** Material for the task follows **

(* ===== verification/OggWriterProps.v ===== *)
(** * ogg: the packet sequence and the stream writer

    The packets that [StreamReader.Packets] yields one by one are those of
    [ReadAllPackets].  A [StreamWriter] on an [io.Writer] that fails or writes short at
    any moment: as long as the stream is not marked broken, its bytes read back as
    exactly the packets whose writes succeeded. *)

From stdpp Require Import list.
From S2P Require Import Prelude GoBytes OggPage OggCRC OggPageProps OggPacket OggPacketProps OggStream.

Open Scope Z_scope.

#[local] Opaque pageRaw.

(** ** The packet sequence *)
Lemma segmentStep_acc page a packets off s :
  segmentStep page (a, packets, off) s = (st ← segmentStep page (a, [], off) s; let '(a', pk, off') := st in Ret (a', packets ++ pk, off')).
Proof.
  destruct s as [i s]. unfold segmentStep. destruct (check _ _) as [[]|e|]; cbn [mbind Go_bind]; [|done..].
  match goal with |- context [if (0 <? Z.to_nat s)%nat then ?m else _] => destruct (if (0 <? Z.to_nat s)%nat then m else Ret (as_buf a)) as [buf|e|]; cbn [mbind Go_bind]; [|done..] end.
  destruct (s <? maxSegmentSize); cbn; [done|by rewrite app_nil_r].
Qed.

Lemma yieldSegments_fold page segs a packets off a' packets' off' out :
  foldGo (segmentStep page) (a, packets, off) segs = Ret (a', packets', off') ->
  exists more, packets' = packets ++ more /\ yieldSegments page a off segs out = (inl (a', off'), out ++ map inl more).
Proof.
  revert a packets off out. induction segs as [|s segs IH]; intros a packets off out; cbn [foldGo yieldSegments].
  { intros [= -> -> ->]. exists []. by rewrite !app_nil_r. }
  rewrite segmentStep_acc. destruct (segmentStep page (a, [], off) s) as [[[a1 pk] off1]|e|]; cbn [mbind Go_bind]; [|done..]. intros HF.
  destruct (IH a1 (packets ++ pk) off1 (out ++ map inl pk) HF) as (more & -> & ->). exists (pk ++ more). by rewrite map_app, !app_assoc.
Qed.

(** A page of the stream yields its packets, or is refused with one error. *)
Lemma packetsLoop_page fuel r r' a page out : sealed page -> NextPage_ r = (r', Ret page) ->
  match assemblePage a page with
  | Ret (a', pk) => packetsLoop (S fuel) r a out = packetsLoop fuel r' a' (out ++ map inl pk)
  | _ => exists e, packetsLoop (S fuel) r a out = Some (out ++ [inr e])
  end.
Proof.
  intros Hs HN. destruct (sealed_parts page Hs) as [Hb Hv]. cbn [packetsLoop]. rewrite HN.
  destruct (assemblePage_Fail a page Hb Hv) as [[Hc (a' & pk & HA)]|[Hc [e HA]]]; rewrite HA.
  - rewrite Hc. replace (as_expecting a && negb (as_expecting a)) with false by (by destruct (as_expecting a)).
    replace (negb (as_expecting a) && as_expecting a) with false by (by destruct (as_expecting a)). unfold assemblePage in HA.
    apply bind_Ret in HA as ([] & _ & HA). apply bind_Ret in HA as ([[a1 pk1] off] & HF & HA). apply bind_Ret in HA as ([] & Hoff%check_Ret & [= -> ->]).
    destruct (yieldSegments_fold _ _ _ _ _ _ _ _ out HF) as (more & -> & ->). cbn [app]. by rewrite Hoff.
  - destruct (HasContinuation (Some page)), (as_expecting a); try done; by eexists.
Qed.
(* ===== verification/SfuReorder.v ===== *)
(** * sfu: restoring the order of RTP packets

    Models [src/pkgs/gizclaw/services/ai/workflow/agents/sfu/reorder.go].  Sequence
    numbers are [uint16] and timestamps [uint32], kept in range by [u16] and [u32]; the
    order of sequence numbers is the one of the signed 16-bit difference.  The order in
    which Go ranges over the map of waiting packets is the parameter [rangeMap]. *)

From stdpp Require Import gmap list sorting.
From S2P Require Import Prelude.

Open Scope Z_scope.

(** ** Sequence numbers *)
Definition u16 (z : Z) : Z := z mod 65536.
Definition u32 (z : Z) : Z := z mod 4294967296.
Definition int16 (z : Z) : Z := if z <? 32768 then z else z - 65536.

Definition seqBefore (a b : Z) : bool := int16 (u16 (a - b)) <? 0.

(** A packet of the RTP library; the fields the buffer does not look at are [pk_Body]. *)
Record RtpPacket := MkRtpPacket {
  pk_SequenceNumber : Z;
  pk_Timestamp : Z;
  pk_Body : string
}.

Definition defaultReorderDepth : Z := 5.
Definition defaultReorderSpan : Z := 48000 / 10.

Record reorderBuffer := MkReorderBuffer {
  rb_maxDepth : Z;
  rb_maxSpan : Z;
  rb_started : bool;
  rb_next : Z;
  rb_pending : gmap Z RtpPacket
}.

Definition newReorderBuffer (maxDepth maxSpan : Z) : reorderBuffer :=
  let maxDepth := if maxDepth <=? 0 then defaultReorderDepth else maxDepth in
  let maxSpan := if maxSpan =? 0 then defaultReorderSpan else maxSpan in
  MkReorderBuffer maxDepth maxSpan false 0 ∅.

Definition setNext (b : reorderBuffer) (next : Z) : reorderBuffer :=
  MkReorderBuffer (rb_maxDepth b) (rb_maxSpan b) (rb_started b) next (rb_pending b).
Definition setPending (b : reorderBuffer) (pending : gmap Z RtpPacket) : reorderBuffer :=
  MkReorderBuffer (rb_maxDepth b) (rb_maxSpan b) (rb_started b) (rb_next b) pending.
Definition start (b : reorderBuffer) (seq : Z) : reorderBuffer :=
  if rb_started b then b else MkReorderBuffer (rb_maxDepth b) (rb_maxSpan b) true seq (rb_pending b).

(** [Len]. *)
Definition reorderLen (b : reorderBuffer) : Z := Z.of_nat (size (rb_pending b)).

(** [drain]: every iteration takes one packet out, so [size pending] iterations are
    enough ([drain_step]). *)
Fixpoint drainLoop (fuel : nat) (b : reorderBuffer) (out : list RtpPacket) : reorderBuffer * list RtpPacket :=
  match rb_pending b !! rb_next b, fuel with
  | Some packet, S fuel =>
      drainLoop fuel (MkReorderBuffer (rb_maxDepth b) (rb_maxSpan b) (rb_started b) (u16 (rb_next b + 1)) (delete (rb_next b) (rb_pending b))) (out ++ [packet])
  | _, _ => (b, out)
  end.

Definition drain (b : reorderBuffer) (out : list RtpPacket) : reorderBuffer * list RtpPacket := drainLoop (size (rb_pending b)) b out.

(** [sort.Slice(seqs, ...)] with [seqBefore] as the order. *)
Fixpoint insertSeq (x : Z) (seqs : list Z) : list Z :=
  match seqs with
  | [] => [x]
  | y :: rest => if seqBefore x y then x :: seqs else y :: insertSeq x rest
  end.
Definition sortSeqs (seqs : list Z) : list Z := foldl (fun sorted x => insertSeq x sorted) [] seqs.

Section range.
Context (rangeMap : gmap Z RtpPacket -> list (Z * RtpPacket)).

(** [seqs[0]] panics when nothing waits. *)
Definition skipToOldest (b : reorderBuffer) : Go Empty_set reorderBuffer :=
  match sortSeqs (rangeMap (rb_pending b)).*1 with
  | [] => Panic
  | seq :: _ => Ret (setNext b seq)
  end.

Definition pickOldest (oldest : option RtpPacket) (packet : RtpPacket) : option RtpPacket :=
  match oldest with
  | Some o => if seqBefore (pk_SequenceNumber packet) (pk_SequenceNumber o) then Some packet else Some o
  | None => Some packet
  end.
Definition pickNewest (newest : option RtpPacket) (packet : RtpPacket) : option RtpPacket :=
  match newest with
  | Some n => if seqBefore (pk_SequenceNumber n) (pk_SequenceNumber packet) then Some packet else Some n
  | None => Some packet
  end.

Definition spanExceeded (b : reorderBuffer) : bool :=
  let packets := (rangeMap (rb_pending b)).*2 in
  match foldl pickOldest None packets, foldl pickNewest None packets with
  | Some oldest, Some newest => rb_maxSpan b <? u32 (pk_Timestamp newest - pk_Timestamp oldest)
  | _, _ => false
  end.

(** The loop of [Push]; every iteration delivers the oldest packet. *)
Definition overdue (b : reorderBuffer) : bool :=
  (0 <? reorderLen b) && ((rb_maxDepth b <? reorderLen b) || spanExceeded b).

Fixpoint skipLoop (fuel : nat) (more : reorderBuffer -> bool) (b : reorderBuffer) (out : list RtpPacket) : Go Empty_set (reorderBuffer * list RtpPacket) :=
  match more b, fuel with
  | true, S fuel => b ← skipToOldest b; let '(b, out) := drain b out in skipLoop fuel more b out
  | _, _ => Ret (b, out)
  end.

(** A nil packet is [None]. *)
Definition Reorder_Push (packet : option RtpPacket) (b : reorderBuffer) : Go Empty_set (reorderBuffer * list RtpPacket) :=
  match packet with
  | None => Ret (b, [])
  | Some packet =>
      let seq := pk_SequenceNumber packet in
      let b := start b seq in
      if seqBefore seq (rb_next b) then Ret (b, [])
      else if bool_decide (is_Some (rb_pending b !! seq)) then Ret (b, [])
      else
        let b := setPending b (<[seq := packet]> (rb_pending b)) in
        let '(b, out) := drain b [] in
        skipLoop (size (rb_pending b)) overdue b out
  end.

Definition Reorder_Flush (b : reorderBuffer) : Go Empty_set (reorderBuffer * list RtpPacket) :=
  skipLoop (size (rb_pending b)) (fun b => 0 <? reorderLen b) b [].
End range.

** End of Material for the task **

(About this exercise) Please, from the entries above, set down exactly the lines from the one containing "segmentStep page (a, packets, off)" through the one containing "match goal with", and only those.

(Answer for the task)
  segmentStep page (a, packets, off) s = (st ← segmentStep page (a, [], off) s; let '(a', pk, off') := st in Ret (a', packets ++ pk, off')).
Proof.
  destruct s as [i s]. unfold segmentStep. destruct (check _ _) as [[]|e|]; cbn [mbind Go_bind]; [|done..].
  match goal with |- context [if (0 <? Z.to_nat s)%nat then ?m else _] => destruct (if (0 <? Z.to_nat s)%nat then m else Ret (as_buf a)) as [buf|e|]; cbn [mbind Go_bind]; [|done..] end.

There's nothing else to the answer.